Lemma frame_offset a : 0 <= a < 4294967296 -> s32 (a - PDE_MIN_ALIGN a) = a mod 4194304.
Proof.
  intros Ha. rewrite pde_min_align_val by done. pose proof (Z.div_mod a 4194304).
  pose proof (Z.mod_pos_bound a 4194304). rewrite s32_small; lia.
Qed.

(** What one pass of [map_zone_memory] may do to a section. *)
Definition mapped_ok (s s' : mm_section) : Prop :=
  s' = s \/ (maped_size s = 0 /\ frame_congruent s' /\ maped_size s' <= size s' /\
             phy_start s' = phy_start s /\ size s' = size s).

Lemma map_section_ok base msize s :
  0 <= phy_start s < 4294967296 -> base mod 4194304 = 0 -> maped_size s = 0 -> msize <= size s ->
  mapped_ok s (map_section (u32 (base + s32 (phy_start s - PDE_MIN_ALIGN (phy_start s)))) msize s).
Proof.
  intros Hp Hb Hm Hs. right. unfold frame_congruent. simpl. split_and!; try done.
  rewrite frame_offset by done. rewrite Zminus_mod, frame_mod_u32, Zplus_mod, Hb, Z.mod_mod by lia.
  by rewrite Z.add_0_l, Z.mod_mod, Z.sub_diag by lia.
Qed.

Definition sec_of (z : mm_zone) (i : nat) : mm_section := default zero_section (memory_section z !! i).

Lemma map_zone_loop_ok idx : forall z base e,
  NoDup idx -> base mod 4194304 = 0 ->
  (forall i, 0 <= phy_start (sec_of z i) < 4294967296) ->
  let z' := map_zone_loop idx z base e in
  forall i, mapped_ok (sec_of z i) (sec_of z' i) /\ (i ∉ idx -> sec_of z' i = sec_of z i).
Proof.
  induction idx as [|k idx IH]; intros z base e Hnd Hb Hp; cbn [map_zone_loop].
  { intros i. split; [by left|done]. }
  apply NoDup_cons in Hnd as [Hk Hnd]. fold (sec_of z k).
  destruct (Z.eqb_spec (maped_size (sec_of z k)) 0) as [Hm|Hm]; cbn [negb].
  2:{ intros i. destruct (IH z base e Hnd Hb Hp i) as [H1 H2]. split; [done|]. set_solver. }
  set (b := u32 (base + _)). set (ms := if size (sec_of z k) <? _ then _ else _).
  assert (ms <= size (sec_of z k)) as Hms by (unfold ms; zcase; lia).
  set (ss := alter _ k (memory_section z)).
  set (nx := PDE_ALIGN _). set (z1 := zone_set_map z ss _ nx).
  assert (forall i, i <> k -> sec_of z1 i = sec_of z i) as Hother.
  { intros i Hi. unfold sec_of, z1, ss. simpl. by rewrite list_lookup_alter_ne. }
  assert (mapped_ok (sec_of z k) (sec_of z1 k)) as Hhere.
  { unfold sec_of at 2, z1, ss. simpl. rewrite list_lookup_alter_eq.
    destruct (memory_section z !! k) eqn:E; simpl.
    - replace m with (sec_of z k) by (unfold sec_of; by rewrite E). by apply map_section_ok.
    - left. unfold sec_of. by rewrite E. }
  destruct (nx =? e).
  { intros i. destruct (decide (i = k)) as [->|Hi]; [split; [done|set_solver]|].
    rewrite Hother by done. split; [by left|done]. }
  intros i. destruct (IH z1 nx e Hnd (pde_align_mod _)) with (i := i) as [H1 H2].
  { intros j. destruct (decide (j = k)) as [->|]; [|by rewrite Hother].
    destruct Hhere as [->|(_ & _ & _ & -> & _)]; apply Hp. }
  destruct (decide (i = k)) as [->|Hi].
  - split; [by rewrite H2|set_solver].
  - rewrite Hother in H1, H2 by done. split; [done|set_solver].
Qed.

(** [map_zone_memory], from a base on a 4M boundary, leaves every mapped section
    alone; a section it maps gets a virtual start with the same offset inside a 4M
    frame as its physical start, as the 4M page directory entries need, and no more
    than its own size is mapped. *)
Theorem map_zone_memory_congruent z sz i
    (Hbase : map_base z mod 4194304 = 0)
    (Hphy : forall i, 0 <= phy_start (sec_of z i) < 4294967296) :
  mapped_ok (sec_of z i) (sec_of (map_zone_memory z sz).1 i).
Proof.
  unfold map_zone_memory. destruct (sz <=? 0); [by left|]. destruct (_ =? _); [by left|].
  apply map_zone_loop_ok; [apply NoDup_seq|done|done].
Qed.

Lemma map_zone_memory_congruent_witness :
  mapped_ok (sec_of (zone_set_base KERNEL_VIRTUAL_BASE (zone_at svb_sections 0)) 1)
    (sec_of (map_zone_memory (zone_set_base KERNEL_VIRTUAL_BASE (zone_at svb_sections 0))
       KERNEL_VIRTUAL_SIZE).1 1).
Proof.
  apply (map_zone_memory_congruent (zone_set_base KERNEL_VIRTUAL_BASE (zone_at svb_sections 0))
    KERNEL_VIRTUAL_SIZE 1); [by vm_compute|].
  intros i. do 4 (destruct i as [|i]; [by vm_compute|]). by vm_compute.
Defined.

(** ** Booting the SVB board *)

Lemma svb_boot_returns : match svb_boot with Ret _ => true | _ => false end = true.
Proof. by vm_compute. Qed.

Lemma svb_boot_ret : svb_boot = Ret (svb_pdes, svb_bank).
Proof.
  pose proof svb_boot_returns as E. unfold svb_pdes, svb_bank.
  destruct svb_boot as [[? ?]| | |]; [reflexivity|discriminate E..].
Qed.

#[local] Opaque svb_boot svb_bank svb_pdes svb_sections.

(** The pages of the boot section below [bm_current] hold the kernel image, the page
    tables and the bitmaps. *)
Definition svb_reserved (r : sref) (k : Z) : Prop :=
  r = (0, 0)%nat /\ 0 <= k < bm_current (section_at svb_bank (0, 0)%nat).

Lemma all_srefs_in (r : sref) : (r.1 < 4)%nat -> (r.2 < 4)%nat -> List.In r all_srefs.
Proof.
  intros H1 H2. destruct r as [i j]. simpl in *.
  do 4 (destruct i as [|i]; [do 4 (destruct j as [|j]; [simpl; tauto|]); lia|]). lia.
Qed.

Lemma svb_used r : used_sec svb_bank r <-> r = (0, 0)%nat \/ r = (0, 1)%nat \/ r = (1, 0)%nat.
Proof.
  split.
  - intros Hu. assert (forallb (fun r => bool_decide (size (section_at svb_bank r) = 0) ||
      bool_decide (r ∈ [(0, 0); (0, 1); (1, 0)]%nat)) all_srefs = true) as E by by vm_compute.
    rewrite forallb_forall in E. unfold used_sec, geo_at in Hu. simpl in Hu.
    destruct (decide (r.1 < 4 /\ r.2 < 4)%nat) as [[H1 H2]|Hout].
    + specialize (E r (all_srefs_in r H1 H2)).
      apply orb_true_iff in E as [E|E]; apply bool_decide_eq_true in E; [destruct (Hu E)|].
      clear -E. set_solver.
    + exfalso. apply Hu. unfold section_at, zone_at.
      assert (length (zone svb_bank) = 4%nat) as Hl by by vm_compute.
      pose proof (zones_check svb_bank ltac:(by vm_compute)) as Hs.
      destruct (zone svb_bank !! r.1) as [z|] eqn:Ez; simpl.
      * pose proof (lookup_lt_Some _ _ _ Ez). rewrite lookup_ge_None_2; [done|]. rewrite (Hs _ _ Ez). lia.
      * by destruct r.2 as [|[|[|[|?]]]].
  - intros [-> | [-> | ->]]; by vm_compute.
Qed.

What the task asks:
Of the lines above, extract only those from the line with "KERNEL_VIRTUAL_SIZE).1 1)." to the line with "clear -E. set_solver.", both included, exactly as written.

Result for this exercise:
       KERNEL_VIRTUAL_SIZE).1 1).
Proof.
  apply (map_zone_memory_congruent (zone_set_base KERNEL_VIRTUAL_BASE (zone_at svb_sections 0))
    KERNEL_VIRTUAL_SIZE 1); [by vm_compute|].
  intros i. do 4 (destruct i as [|i]; [by vm_compute|]). by vm_compute.
Defined.

(** ** Booting the SVB board *)

Lemma svb_boot_returns : match svb_boot with Ret _ => true | _ => false end = true.
Proof. by vm_compute. Qed.

Lemma svb_boot_ret : svb_boot = Ret (svb_pdes, svb_bank).
Proof.
  pose proof svb_boot_returns as E. unfold svb_pdes, svb_bank.
  destruct svb_boot as [[? ?]| | |]; [reflexivity|discriminate E..].
Qed.

#[local] Opaque svb_boot svb_bank svb_pdes svb_sections.

(** The pages of the boot section below [bm_current] hold the kernel image, the page
    tables and the bitmaps. *)
Definition svb_reserved (r : sref) (k : Z) : Prop :=
  r = (0, 0)%nat /\ 0 <= k < bm_current (section_at svb_bank (0, 0)%nat).

Lemma all_srefs_in (r : sref) : (r.1 < 4)%nat -> (r.2 < 4)%nat -> List.In r all_srefs.
Proof.
  intros H1 H2. destruct r as [i j]. simpl in *.
  do 4 (destruct i as [|i]; [do 4 (destruct j as [|j]; [simpl; tauto|]); lia|]). lia.
Qed.

Lemma svb_used r : used_sec svb_bank r <-> r = (0, 0)%nat \/ r = (0, 1)%nat \/ r = (1, 0)%nat.
Proof.
  split.
  - intros Hu. assert (forallb (fun r => bool_decide (size (section_at svb_bank r) = 0) ||
      bool_decide (r ∈ [(0, 0); (0, 1); (1, 0)]%nat)) all_srefs = true) as E by by vm_compute.
    rewrite forallb_forall in E. unfold used_sec, geo_at in Hu. simpl in Hu.
    destruct (decide (r.1 < 4 /\ r.2 < 4)%nat) as [[H1 H2]|Hout].
    + specialize (E r (all_srefs_in r H1 H2)).
      apply orb_true_iff in E as [E|E]; apply bool_decide_eq_true in E; [destruct (Hu E)|].
      clear -E. set_solver.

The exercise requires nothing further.